É fácil falar do Carnaval em termos de tempo e dinheiro gasto com turismo de massa e suas ofertas de ilhas do sonho a preços módicos, com seus convites para visitar Veneza -- onde, depois de dar uma de turista, você deixa as latas, o papel e o que sobrou do cachorro-quente com mostarda, como no fim do Carnaval propriamente dito.

Mas consideremos a carnavalização do local de trabalho, onde pequenos robôs amigáveis, fazendo o que antes você fez, transformaram as horas de trabalho em tempo de lazer.

É Carnaval permanente para o trabalhador em escritório que, sem que o chefe saiba, usa o computador para jogar videogame ou visitar a página da Playboy. É também Carnaval para aqueles que dirigem automóveis que conversam com eles, dizem a eles que rua pegar e os expõem ao risco de ter que apertar botões para receber informação sobre a temperatura, o combustível que resta no tanque, a velocidade média e o tempo necessário para fazer a viagem.
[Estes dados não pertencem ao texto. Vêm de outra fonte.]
(* ===== verification/Surface.v ===== *)
(** * Failures are not hidden

    Each operation of the engine either reports the error of a call that
    failed, or behaves as if all its calls had proceeded: no failure is dropped
    on the way.  ([exists] is the only call whose errors count as an answer;
    it is used when a directory is opened.) *)
From Stdlib Require Import Strings.Byte Strings.String.
From S2P Require Import Prelude Metrics Fs Text Json Noraft State Crc32c Codec Format Frame.
From S2P Require Import Segment Replay Registry Checkpoint Engine Recovery ReplayCorrect.
From S2P Require Import WriterCorrect MetadataCorrect EngineCorrect NodeCorrect EngineSpec.


(** ** States without failures *)

(** The same state, when the calls to come all proceed. *)
Class Faulty (S : Type) := { clear : S → S }.

#[global] Arguments clear {S _} s : simpl never.

#[global] Instance Fs_faulty : Faulty Fs := {| clear := set_faults [] |}.
#[global] Instance World_faulty : Faulty World := {| clear w := mkWorld (clear (w_fs w)) (w_metrics w) |}.
#[global] Instance Io_faulty : Faulty Io := {| clear io := mkIo (clear (io_fs io)) (io_metrics io) (io_file io) |}.
#[global] Instance WriterState_faulty : Faulty WriterState :=
  {| clear ws := mkWriterState (clear (ws_world ws)) (ws_writer ws) |}.
#[global] Instance EngineState_faulty `{Nojson} : Faulty EngineState :=
  {| clear s := mkEngineState (clear (es_world s)) (es_engine s) |}.
#[global] Instance prod_faulty {S A} `{Faulty S} : Faulty (S * A) := {| clear s := (clear s.1, s.2) |}.

Definition fault_error : io_error := os_error OtherError.

(** The error of a failed call, or what happens without failures. *)
Definition surfaces {S A} `{Faulty S} (m : M S A) : Prop := ∀ s,
  let '(r, s') := m s in r = Err fault_error ∨ m (clear s) = (r, clear s').

(** ** Rules *)

Section rules.
Context {S : Type} `{Faulty S}.

Lemma surfaces_ret {A} (a : A) : surfaces (S:=S) (mret a).
Proof. by right. Qed.

Lemma surfaces_throw {A} e : surfaces (S:=S) (throw e : M S A).
Proof. by right. Qed.

Lemma surfaces_lift {A} (r : result A) : surfaces (S:=S) (lift_result r).
Proof. by right. Qed.

Lemma surfaces_modify (f : S → S) : (∀ s, f (clear s) = clear (f s)) → surfaces (modify f).
Proof. intros Hf s. right. unfold modify. by rewrite Hf. Qed.

(** What is read of the state is not the list of outcomes. *)
Lemma surfaces_get {A} (f : S → M S A) :
  (∀ s, f (clear s) = f s) → (∀ s, surfaces (f s)) → surfaces (get_state ≫= f).
Proof.
  intros Hc Hf s. specialize (Hf s s). unfold mbind, M_bind, get_state. by rewrite Hc.
Qed.

Lemma surfaces_bind {A B} (m : M S A) (f : A → M S B) :
  surfaces m → (∀ a, surfaces (f a)) → surfaces (m ≫= f).
Proof.
  intros Hm Hf s. specialize (Hm s). unfold mbind, M_bind.
  destruct (m s) as [[a|e] s'].
  - destruct Hm as [|Hm]; [done|]. rewrite Hm. apply Hf.
  - destruct Hm as [[= ->]|Hm]; [by left|]. right. by rewrite Hm.
Qed.

(** The handler of an error passes the error of a failed call on. *)
Lemma surfaces_try {A B} (m : M S A) (f : result A → M S B) :
  surfaces m → (∀ r, surfaces (f r)) → (∀ s, (f (Err fault_error) s).1 = Err fault_error) →
  surfaces (try_catch m ≫= f).
Proof.
  intros Hm Hf Hp s. specialize (Hm s). unfold try_catch, mbind, M_bind.
  destruct (m s) as [r s'] eqn:E. destruct Hm as [->|Hm].
  - specialize (Hp s'). destruct (f _ s') as [r' s'']. left. exact Hp.
  - rewrite Hm. apply Hf.
Qed.

Lemma surfaces_for_each {A} (xs : list A) (f : A → M S ()) :
  (∀ x, surfaces (f x)) → surfaces (for_each xs f).
Proof.
  intros Hf. induction xs as [|x xs IH]; [apply surfaces_ret|]. cbn [for_each]. by apply surfaces_bind.
Qed.

Lemma surfaces_loop {A} fuel (body : M S (option A)) : surfaces body → surfaces (loop_fuel fuel body).
Proof.
  intros Hb. induction fuel as [|fuel IH]; [apply surfaces_throw|]. cbn [loop_fuel].
  apply surfaces_bind; [done|]. intros [a|]; [apply surfaces_ret|done].
Qed.

Lemma surfaces_zoom {T A} `{Faulty T} (get : S → T) set (m : M T A) :
  (∀ s, get (clear s) = clear (get s)) → (∀ t s, set (clear t) (clear s) = clear (set t s)) →
  surfaces m → surfaces (zoom get set m).
Proof.
  intros Hg Hs Hm s. specialize (Hm (get s)). unfold zoom. rewrite Hg.
  destruct (m (get s)) as [r t]. destruct Hm as [Hm|Hm]; [by left|]. right. by rewrite Hm, Hs.
Qed.
End rules.

Lemma surfaces_call {A} (op : M Fs A) : surfaces op → surfaces (call op).
Proof.
  intros Hop fs. unfold call, mbind, M_bind, take_fault.
  destruct (fs_faults fs) as [|[k|] f] eqn:E; [|by left|].
  - specialize (Hop fs). destruct (op fs) as [r fs']. destruct Hop as [?|Hop]; [by left|right].
    exact Hop.
  - specialize (Hop (set_faults f fs)). destruct (op _) as [r fs']. destruct Hop as [?|Hop]; [by left|right].
    exact Hop.
Qed.

Lemma surfaces_with_file {A} f (m : M Io A) : surfaces m → surfaces (with_file f m).
Proof.
  intros Hm w. specialize (Hm (mkIo (w_fs w) (w_metrics w) f)). unfold with_file.
  destruct (m _) as [r io]. destruct Hm as [?|Hm]; [by left|]. right.
  change (mkIo (w_fs (clear w)) (w_metrics (clear w)) f) with (clear (mkIo (w_fs w) (w_metrics w) f)). by rewrite Hm.
Qed.

Lemma surfaces_with_file_acc {A B} f (m : M (Io * A) B) : surfaces m → surfaces (with_file_acc f m).
Proof.
  intros Hm s. specialize (Hm (mkIo (w_fs s.1) (w_metrics s.1) f, s.2)). unfold with_file_acc.
  destruct (m _) as [r [io a]]. destruct Hm as [?|Hm]; [by left|]. right.
  change (mkIo (w_fs (clear s).1) (w_metrics (clear s).1) f, (clear s).2) with (clear (mkIo (w_fs s.1) (w_metrics s.1) f, s.2)).
  by rewrite Hm.
Qed.

Lemma surfaces_with_local {A} (a : A) (m : M (World * A) ()) : surfaces m → surfaces (with_local a m).
Proof.
  intros Hm w. specialize (Hm (w, a)). unfold with_local.
  change (clear w, a) with (clear (w, a)).
  destruct (m (w, a)) as [[[]|e] [w' a']]; (destruct Hm as [Hm|Hm]; [|right; by rewrite Hm]); [done|].
  left. congruence.
Qed.

Lemma surfaces_acc {A B} (m : M A B) : surfaces (S:=Io * A) (on_acc m).
Proof. intros [io a]. unfold on_acc, zoom. change (clear (io, a)).2 with a. cbn. destruct (m a) as [r a']. by right. Qed.

Lemma surfaces_write_all bytes : surfaces (file_write_all bytes).
Proof.
  intros [fs m [i p [] ap]]; unfold file_write_all, mbind, M_bind, io_call, zoom, take_fault; cbn [io_fs io_file];
    destruct (fs_faults fs) as [|[k|] fl] eqn:E; first [by left|by right].
Qed.

Create HintDb surfaces.
#[export] Hint Resolve surfaces_ret surfaces_throw surfaces_lift surfaces_acc surfaces_write_all : surfaces.
#[export] Hint Resolve surfaces_call surfaces_with_file surfaces_with_file_acc surfaces_with_local
  surfaces_loop : surfaces.
#[export] Hint Extern 2 (surfaces (modify _)) => (apply surfaces_modify; reflexivity) : surfaces.
#[export] Hint Extern 2 (surfaces (zoom _ _ _)) => (apply surfaces_zoom; [reflexivity|reflexivity|]) : surfaces.
#[export] Hint Extern 3 (surfaces (get_state ≫= _)) => (apply surfaces_get; [reflexivity|intros ?]) : surfaces.
#[export] Hint Extern 4 (surfaces (try_catch _ ≫= _)) =>
  (apply surfaces_try; [|intros [?|?]|reflexivity]) : surfaces.
#[export] Hint Extern 5 (surfaces (_ ≫= _)) => (apply surfaces_bind; [|intros ?]) : surfaces.
#[export] Hint Extern 5 (surfaces (for_each _ _)) => (apply surfaces_for_each; intros ?) : surfaces.
#[export] Hint Extern 6 (surfaces (if ?b then _ else _)) => destruct b : surfaces.
#[export] Hint Extern 6 (surfaces (match ?x with _ => _ end)) => destruct x : surfaces.
#[export] Hint Extern 7 (surfaces (let _ := _ in _)) => cbv zeta : surfaces.

(** Unfolds a program made of calls. *)
Ltac solve_surfaces := eauto 40 with surfaces.

(** ** Calls on files *)

Lemma surfaces_in_dir {A} (op : M Fs A) : surfaces op → surfaces (in_dir op).
Proof. intros Hop. unfold in_dir. solve_surfaces. Qed.
#[export] Hint Resolve surfaces_in_dir : surfaces.

Lemma surfaces_open name o : surfaces (fs_open name o).
Proof. unfold fs_open. solve_surfaces. Qed.
Lemma surfaces_is_file name : surfaces (fs_is_file name).
Proof. unfold fs_is_file. solve_surfaces. Qed.
Lemma surfaces_remove_file name : surfaces (fs_remove_file name).
Proof. unfold fs_remove_file. solve_surfaces. Qed.
Lemma surfaces_rename from to : surfaces (fs_rename from to).
Proof. unfold fs_rename. solve_surfaces. Qed.
Lemma surfaces_read_dir : surfaces fs_read_dir.
Proof. unfold fs_read_dir. solve_surfaces. Qed.
Lemma surfaces_sync_dir : surfaces fs_sync_dir.
Proof. unfold fs_sync_dir. solve_surfaces. Qed.
#[export] Hint Resolve surfaces_open surfaces_is_file surfaces_remove_file surfaces_rename
  surfaces_read_dir surfaces_sync_dir : surfaces.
O telefone celular [...] é uma ferramenta para aquelas profissões que requerem uma resposta rápida, como médicos e encanadores. Deveria servir aos restantes em circunstâncias excepcionais nas quais, longe de casa, devemos comunicar uma emergência, atraso num compromisso por causa de um acidente de trem, de carro ou enchente. No caso o telefone seria usado talvez uma -- para os sem sorte, duas vezes por dia. Ou seja, 99% do tempo gasto pelas pessoas que vemos com o celular grudado na orelha é diversão. O imbecil que se senta atrás da gente no trem fechando negócios falando alto na verdade é como um faisão com uma coroa de penas e um anel multicolorido em volta do pênis. (...)"".


Vale a pena ler o texto até o final. Um pouco de reflexão numa fase de transição (mesmo que seja só aquela imposta pelo calendário) faz bem para que se veja, de vez em quando ao menos, a vida e os nossos próprios atos de uma outra forma. Ou com outros olhos: aqueles escondidos dentro de nós mesmos.